Figurati se io volevo restare a Parigi sentendo di una rivoluzione a Milano. Sono di là partito immediatamente sentita la notizia, ma non ho potuto vedere che queste stupende barricate. Onore a questi prodi! Onore a tutta l’Italia che in questo momento è veramente grande!

L’ora è suonata, siine pur persuaso, della sua liberazione. È il popolo che la vuole: e quando il popolo vuole non avvi potere assoluto che possa resistere. Potranno fare, potranno brigare finché vorranno quelli che vogliono essere a viva forza necessari ma non riusciranno a defraudare i diritti del popolo. Sì, sì, ancora pochi anni forse pochi mesi e l’Italia sarà libera, una e repubblicana. Cosa dovrebbe essere?

Tu mi parli di musica! Cosa ti passa per in corpo? Tu credi che io voglia occuparmi di note, di suoni? Non c’è né ci deve essere che una musica grata agli orecchi del Italiani del 1848. La musica del cannone! Io non scriverei una nota per tutto l’oro del mondo: ne avrei un rimorso immenso consumare della carta da musica, che è sì buona per far cartucce. Bravo mio Piave, bravi tutti i veneziani bandite ogni idea municipale, doniamoci tutti una mano fraterna e l’Italia diventerà ancora la prima nazione del mondo!”

Per concludere queste righe con una nota lieta è il caso di citare una curiosa, divertente situazione.

Durante l’intervallo un gattone bianco di peluche troneggiava sul leggio del direttore come scherzo degli orchestrali a Daniel Oren che durante le prove li richiamava con versi più adatti ai mici che a loro. L’innocuo vizietto del grande direttore si è fatto sentire anche durante la recita.

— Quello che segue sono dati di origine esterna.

(** X2.  The calls [onTouchEvent] makes, by action: a P2Down and a Cancel
    make none; a P1Down only asks the interaction listener about a zoom; a
    Move only asks the interaction listener and moves the view; a P1Up and
    a P2Up only report a click and run the double-tap gesture of the map.
    The view a call leaves is the view it found with these calls applied,
    in order: a P1Down, a P2Down and a Cancel leave the view as it is. *)
Theorem onTouchEvent_calls_by_action (th : TouchHandler) (v : V) (a : TouchAction)
  (p1 p2 : ScreenPos) (now later : time_point) :
  let r := onTouchEvent M V VO a p1 p2 now later th v in
  forallb (callOfAction a) (calls r) = true
  /\ viewOf r = applyCalls VO (calls r) v
  /\ match a with
     | POINTER_1_DOWN => viewOf r = v /\ (length (calls r) <= 1)%nat
     | POINTER_2_DOWN | CANCEL => viewOf r = v /\ calls r = []
     | _ => True
     end.
Proof.
  cbv zeta.
  destruct a; eff_unfold_outer; rec_simpl;
    repeat (first [break_match | effect_call M V VO]; cbv beta iota; rec_simpl);
    rewrite ?app_nil_r;
    cbn [forallb callOfAction andb applyCalls fold_left applyCall app length];
    repeat split; try reflexivity; try lia;
    try (eapply forallb_weaken; [apply callOfPan_of_move | eassumption]).
Qed.

Lemma callOfPan_of_flags (th th' : TouchHandler) (rotate scale : bool) (c : Call) :
  m_panEnabled th' = m_panEnabled th ->
  m_zoomEnabled th' = m_zoomEnabled th ->
  m_rotateEnabled th' = m_rotateEnabled th ->
  isDualPanMode (m_gestureMode th) = true ->
  callOfPan th' rotate scale c = true -> callOfFlags th c = true.
Proof.
  intros Hp Hz Hr Hg. destruct c; cbn [callOfPan callOfFlags]; rewrite ?Hp, ?Hz, ?Hr, ?Hg;
    intros H; try discriminate H.
  - rewrite H. cbn [andb]. apply orb_true_r.
  - apply andb_true_iff in H as [_ H]. rewrite H. cbn [andb]. apply orb_true_r.
  - apply andb_true_iff in H as [_ H]. rewrite H. reflexivity.
Qed.

(** the calls of the branch at hand are allowed by the flags it tested *)
Ltac close_flags :=
  cbn [forallb callOfFlags app]; flags;
  repeat match goal with
         | H : m_gestureMode ?t = _ |- context [m_gestureMode ?t] => rewrite H
         | H : m_mapClickListener ?t = _ |- context [m_mapClickListener ?t] => rewrite H
         | H : m_mapInteractionListener ?t = _ |- context [m_mapInteractionListener ?t] =>
             rewrite H
         | H : ?b = true |- context [?b] => rewrite H
         end;
  cbn [GestureMode_eqb isDualPanMode andb orb]; rewrite ?orb_true_r;
  try reflexivity.

(** X3.  What the enable flags gate.  Every call [onTouchEvent] makes is
    allowed by the flags and the mode of the engine it found: a rotation
    of the view needs rotate enabled and a tilt needs tilt enabled; a zoom
    needs zoom enabled, the drag zoom of SingleZoom mode apart, which needs
    double-tap drag alone; a translation needs pan enabled, apart from the
    pan of SinglePan mode and the translation that anchors the drag zoom;
    the double-tap gesture of the map needs double tap enabled and a map;
    and a listener is called only when it is set. *)
Theorem enable_flags_gate_calls (th : TouchHandler) (v : V) (a : TouchAction)
  (p1 p2 : ScreenPos) (now later : time_point) :
  forallb (callOfFlags th) (calls (onTouchEvent M V VO a p1 p2 now later th v)) = true.
Proof.
  destruct a; eff_unfold_outer; rec_simpl;
    repeat (first [break_match | effect_call M V VO]; cbv beta iota; rec_simpl);
    rewrite ?app_nil_r;
    try (eapply forallb_weaken; [|eassumption]; intros c; apply callOfPan_of_flags;
         try reflexivity;
         match goal with H : m_gestureMode _ = _ |- _ => rewrite H; reflexivity end);
    close_flags.
Qed.

End Calls.

(** * Engines that can be reached, and engines without a listener *)

Section Reached.

Variable M : MathLib.
Variable V : Type.
Variable VO : ViewOps V.

(** X4.  Kinetic scrolling does not run in this revision: on every engine
    that can be reached from construction through the public interface,
    the view is not flinging, and [update] returns [false], makes no call
    and changes neither the engine nor the view, whatever [dt]; this for a
    square root that is at most 24 at zero. *)
Theorem update_is_idle_when_reachable (th : TouchHandler) (v : V) (dts : list float) :
  (forall z : Q, z == 0 -> std_sqrt M z <= THRESHOLD_STOP_PAN) ->
  reachable M V VO th ->
  isFlinging M V VO th v = false
  /\ (forall dt : float, update M V VO dt th v = mkOutcome false th v [])
  /\ updates M V VO dts th v = mkOutcome tt th v [].
Proof.
  intros Hsqrt Hr.
  assert (E : isFlinging M V VO th v = false)
    by (apply (vanished_is_idle M V VO);
        [exact Hsqrt | apply (velocities_of_reachable M V VO); exact Hr]).
  split; [exact E|]. split.
  - intros dt. apply update_idle. exact E.
  - apply updates_idle. exact E.
Qed.

(** a call on an engine without an interaction listener, with no
    interaction consumed *)
Lemma unlistened_step (th : TouchHandler) (v : V) (a : TouchAction)
  (p1 p2 : ScreenPos) (now later : time_point) :
  unlistened th ->
  let r := onTouchEvent M V VO a p1 p2 now later th v in
  unlistened (self r)
  /\ value r = false
  /\ forallb (fun c => negb (isInteractionCall c)) (calls r) = true.
Proof.
  intros [Hl Hc]. cbv zeta. unfold unlistened.
  destruct a; eff_unfold_outer; rec_simpl; rewrite ?Hl, ?Hc; cbv beta iota; rec_simpl;
    repeat (first [break_match | effect_call M V VO]; cbv beta iota; rec_simpl;
            rewrite ?Hl, ?Hc; cbv beta iota; rec_simpl);
    rewrite ?app_nil_r; cbn [forallb isInteractionCall negb andb app];
    repeat split; try assumption; try reflexivity;
    try (eapply forallb_weaken; [|eassumption]; intros c; destruct c; cbn; intros E;
         solve [reflexivity | discriminate E]).
Qed.

(** X5.  Without an interaction listener nothing is consumed: in the run
    of any sequence of actions from an engine that has no interaction
    listener and no interaction consumed, every call of [onTouchEvent]
    returns [false], asks no interaction listener, and leaves an engine
    with no interaction consumed. *)
Theorem no_listener_nothing_consumed (th : TouchHandler) (v : V) (evs : list TouchEvent) :
  unlistened th ->
  Forall (fun s =>
      value (outcome s) = false
      /\ m_interactionConsumed (self (outcome s)) = false
      /\ forallb (fun c => negb (isInteractionCall c)) (calls (outcome s)) = true)
    (history M V VO evs th v).
Proof.
  revert th v. induction evs as [|e rest IH]; intros th v Hu; cbn [history].
  - constructor.
  - destruct (unlistened_step th v (ev_action e) (ev_pos1 e) (ev_pos2 e)
                (ev_now e) (ev_later e) Hu) as (Hu' & Hv & Hcalls).
    constructor.
    + cbn [outcome]. unfold dispatch. split; [exact Hv|]. split; [apply Hu' | exact Hcalls].
    + apply IH. exact Hu'.
Qed.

Oltre a gesti molto atletici, ampi e piuttosto evidenti per non dire eccessivi, la sua direzione si fa notare proprio per i vocalizzi che emette accompagnando il coro o canticchiando le arie. Sia ben chiaro che non c’è alcun intento derisorio nei suoi confronti e anche se qui si tratta proprio di un’altra pasta d’uomo, anche Sergiu Celibidache aveva una conduzione piuttosto energica e plateale per usare un eufemismo, quindi niente di male e soprattutto nessuna novità.

Certo Oren è ben consapevole di essere piuttosto espansivo e molto volentieri si prende gli applausi a scena aperta dell’adorante pubblico triestino, interrompendo perfino l’esecuzione, oppure ripetendo trionfalmente l’aria del III atto “Va pensiero” come successe alla prima della Scala il 9 marzo 1842.
E’ vero che Oren sa tirare fuori il meglio dai propri orchestrali, ma è anche vero che gli piace molto farlo notare quasi si trattasse di una sua composizione, mentre Nabucodonosor è un opera di quel signore di Roncole (PR), la cui figura stava sulle banconote da mille lire, è bene ricordarlo in caso qualcuno preso da troppo entusiasmo se ne fosse dimenticato.

Lo scherzo del micione finisce presto quando il fagotto in disaccordo con i colleghi decide di sequestrare il pupazzo per richiamare tutti all’ordine e al decoro che il teatro impone. L’episodio è un perfetto esempio di Viz alla triestina, un motto di spirito simpatico sul quale anche Freud avrebbe qualcosa da dire.

Grandi applausi finali, forse un tantino eccessivi ma comunque meritati.